TASK ->
Reproduce the first line of the material below and each line after it, exactly, through the line containing "state_RootExists : kv", and give nothing more.

GIVEN DATA ->

(* ===== verification/SequencerOnchain.v ===== *)
(** * The sequencer: transitions and results to the chain

    [src/sequencer/onchain.go]: the loop over the verified results, and for each
    registered process the transition that is sent to the contract and the callback when
    the transaction is mined or fails. The proofs and their inputs are turned into
    calldata by go-ethereum, parameters as the contracts are; the trees of the states
    live in the database of the storage, behind an interface. *)

From S2P Require Import Prelude Bytes DB Spec Types StorageTypes StorageBase Process VoteStatus Stats Ballots Batches Pipeline Voters SequencerBase SequencerBallots.

(** The calldata of the contracts (go-ethereum's ABI). *)
Class Solidity := {
  SolidityProof : Type;
  FromGnarkProof : bytes → result SolidityProof;
  Proof_ABIEncode : SolidityProof → result bytes;
  Results_ABIEncode : ResultsVerifierProofInputs → result bytes;
  Transition_ABIEncode : StateTransitionBatchProofInputs → result bytes;
  (* what a stored sidecar holds: its version, its blobs, its cell proofs *)
  Sidecar_view : bytes → Z * Z * Z }.

(** What [src/state] promises for promoting a root: it works on the keys of the states. *)
Class StatePromotion `{StateStore} := {
  state_RootExists : kv → ProcessID → Z → result ();
  state_ApplyTransitionArtifact : TransitionArtifact → kv → result () * kv;
  state_Apply_frame a d k : ¬ state_keys k → (state_ApplyTransitionArtifact a d).2 !! k = d !! k }.

(** [src/types/blobs.go:257-257] *)
Definition BlobTxSidecarVersion1 : Z := 1.
(** [src/types/blobs.go:29-29] *)
Definition CellProofsPerBlob : Z := 128.
(** [src/sequencer/onchain.go:27-27] *)
Definition maxResultsUploadRetries : nat := 3.

Section onchain.
Context `{Env : StorageEnv} `{Web3} `{Solidity} `{!StatePromotion}.

(** ** Results *)

(** [src/sequencer/onchain.go:353-380] the attempts of the upload, in processResultsOnChain; whether one worked *)
Fixpoint upload_results (c : Contracts) (pid : ProcessID) (abiProof abiInputs : bytes) (i n : nat) : bool :=
  match n with
  | O => false
  | S n =>
      match SetProcessResults c pid abiProof abiInputs i with
      | Err _ => upload_results c pid abiProof abiInputs (S i) n
      | Ok _ => true
      end
  end.
(** [src/sequencer/onchain.go:301-326] the calldata of a result, in processResultsOnChain *)
Definition results_calldata (res : VerifiedResults) : result (bytes * bytes) :=
  match FromGnarkProof (vr_Proof res) with
  | Err e => Err e
  | Ok p => match Proof_ABIEncode p with
            | Err e => Err e
            | Ok abiProof => match Results_ABIEncode (vr_Inputs res) with
                             | Err e => Err e
                             | Ok abiInputs => Ok (abiProof, abiInputs)
                             end
            end
  end.
(** [src/sequencer/onchain.go:289-395] one result of the queue, in processResultsOnChain; whether the loop
    goes on *)
Definition result_on_chain (res : VerifiedResults) : SE Sequencer bool :=
  let pid := vr_ProcessID res in
  if negb (SupportsProcess pid) then
    r ← attempt (on_stg (MarkVerifiedResultsDone pid)); mret (is_Ok r)
  else match results_calldata res with
  | Err _ => _ ← warn (on_stg (MarkVerifiedResultsDone pid)); mret true
  | Ok (abiProof, abiInputs) =>
      match contractsForProcess pid with
      | Err _ => mret true
      | Ok c =>
          let uploadSuccess := upload_results c pid abiProof abiInputs 0 maxResultsUploadRetries in
          _ ← warn (on_stg (MarkVerifiedResultsDone pid)); mret true
      end
  end.
(** [src/sequencer/onchain.go:280-396] the fuel counts the rounds of the loop; [None] when it is spent *)
Fixpoint processResultsOnChain (fuel : nat) : SE Sequencer (option ()) :=
  match fuel with
  | O => mret None
  | S fuel =>
      next ← attempt (on_stg NextVerifiedResults);
      match next with
      | Err _ => mret (Some ())
      | Ok res => go_on ← result_on_chain res; if (go_on : bool) then processResultsOnChain fuel else mret (Some ())
      end
  end.

(** ** Transitions *)

(** [src/sequencer/onchain.go:135-203]; the simulation of the call is only logged *)
Definition pushTransitionToContract (c : Contracts) (pid : ProcessID) (proof : SolidityProof)
    (inputs : StateTransitionBatchProofInputs) (blobSidecar : bytes) : result () :=
  match Proof_ABIEncode proof with
  | Err e => Err (Wrap "failed to encode proof" e)
  | Ok abiProof =>
      match Transition_ABIEncode inputs with
      | Err e => Err (Wrap "failed to encode inputs" e)
      | Ok abiInputs =>
          let '(version, blobs, proofs) := Sidecar_view blobSidecar in
          let send sidecar :=
            match SetProcessTransition c pid abiProof abiInputs sidecar with
            | Err e => Err (Wrap "failed to set process transition" e) | Ok _ => Ok () end in
          if SupportBlobTxs c then
            if negb (version =? BlobTxSidecarVersion1) then Err (ErrMsg "unexpected blob sidecar version")
            else if negb (proofs =? blobs * CellProofsPerBlob) then Err (ErrMsg "incorrect number of cell proofs")
            else send (Some blobSidecar)
          else send None
      end
  end.
(** [src/sequencer/onchain.go:66-132] the step of processTransitionOnChain, the callback for one process; a stored batch has its
    root. The loop always goes on. *)
Definition transition_on_chain (pid : ProcessID) (_ : Time) : SE Sequencer bool :=
  if negb (SupportsProcess pid) then mret true
  else match contractsForProcess pid with
  | Err _ => mret true
  | Ok c =>
      next ← attempt (on_stg (NextStateTransitionBatch pid));
      match next with
      | Err _ => mret true
      | Ok (batch, batchID) =>
          match Contracts_StateRoot c pid with
          | Err _ | Ok None => mret true
          | Ok (Some remoteStateRoot) =>
              if bool_decide (RootHashBefore (stb_Inputs batch) ≠ Some remoteStateRoot) then
                _ ← warn (on_stg (MarkStateTransitionBatchOutdated batchID)); mret true
              else match FromGnarkProof (stb_Proof batch) with
              | Err _ => mret true
              | Ok proof =>
                  match pushTransitionToContract c pid proof (stb_Inputs batch) (stb_Blob batch) with
                  | Err _ => _ ← warn (on_stg (MarkStateTransitionBatchFailed batchID pid)); mret true
                  | Ok _ => mret true
                  end
              end
          end
      end
  end.
(** [src/sequencer/onchain.go:64-131] *)
Definition processTransitionOnChain : SE Sequencer () := ForEach transition_on_chain.

(** [src/sequencer/onchain.go:251-276] *)
Definition promoteCommittedStateFromTransition (pid : ProcessID) (rootHashAfter : option Z) : M () :=
  match rootHashAfter with
  | None => raise (ErrMsg "nil rootHashAfter")
  | Some root =>
      d ← gets db;
      match state_RootExists d pid root with
      | Ok _ =>
          _ ← wrapping "failed to open state for process" (on_state (state_New pid));
          wrapping "failed to promote confirmed root" (on_state (state_SetRootAsBigInt pid root))
      | Err _ =>
          artifact ← wrapping "failed to get state transition artifact for root" (GetStateTransitionArtifact pid (Some root));
          on_state (state_ApplyTransitionArtifact artifact)
      end
  end.
(** [src/sequencer/onchain.go:208-249] pushStateTransitionCallback: the callback, with the outcome of the
    transaction; the mark of the pending transaction goes on every path *)
Definition pushStateTransitionCallback (pid : ProcessID) (batchID : bytes) (rootHashAfter : option Z) (err : option error)
    : SE Sequencer () :=
  _ ← match err with
      | Some _ => warn (on_stg (MarkStateTransitionBatchFailed batchID pid))
      | None =>
          promoted ← attempt (on_stg (promoteCommittedStateFromTransition pid rootHashAfter));
          match promoted with
          | Err _ => warn (on_stg (MarkStateTransitionBatchFailed batchID pid))
          | Ok _ =>
              done ← attempt (on_stg (MarkStateTransitionBatchDone batchID pid));
              match done with
              | Err _ => mret ()
              | Ok _ => _ ← on_ids (λ now, ProcessIDMap.Add now pid); mret ()
              end
          end
      end;
  warn (on_stg (PrunePendingTx StateTransitionTx pid)).
End onchain.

RESULT FOR THIS EXERCISE ->
(* ===== verification/SequencerOnchain.v ===== *)
(** * The sequencer: transitions and results to the chain

    [src/sequencer/onchain.go]: the loop over the verified results, and for each
    registered process the transition that is sent to the contract and the callback when
    the transaction is mined or fails. The proofs and their inputs are turned into
    calldata by go-ethereum, parameters as the contracts are; the trees of the states
    live in the database of the storage, behind an interface. *)

From S2P Require Import Prelude Bytes DB Spec Types StorageTypes StorageBase Process VoteStatus Stats Ballots Batches Pipeline Voters SequencerBase SequencerBallots.

(** The calldata of the contracts (go-ethereum's ABI). *)
Class Solidity := {
  SolidityProof : Type;
  FromGnarkProof : bytes → result SolidityProof;
  Proof_ABIEncode : SolidityProof → result bytes;
  Results_ABIEncode : ResultsVerifierProofInputs → result bytes;
  Transition_ABIEncode : StateTransitionBatchProofInputs → result bytes;
  (* what a stored sidecar holds: its version, its blobs, its cell proofs *)
  Sidecar_view : bytes → Z * Z * Z }.

(** What [src/state] promises for promoting a root: it works on the keys of the states. *)
Class StatePromotion `{StateStore} := {
  state_RootExists : kv → ProcessID → Z → result ();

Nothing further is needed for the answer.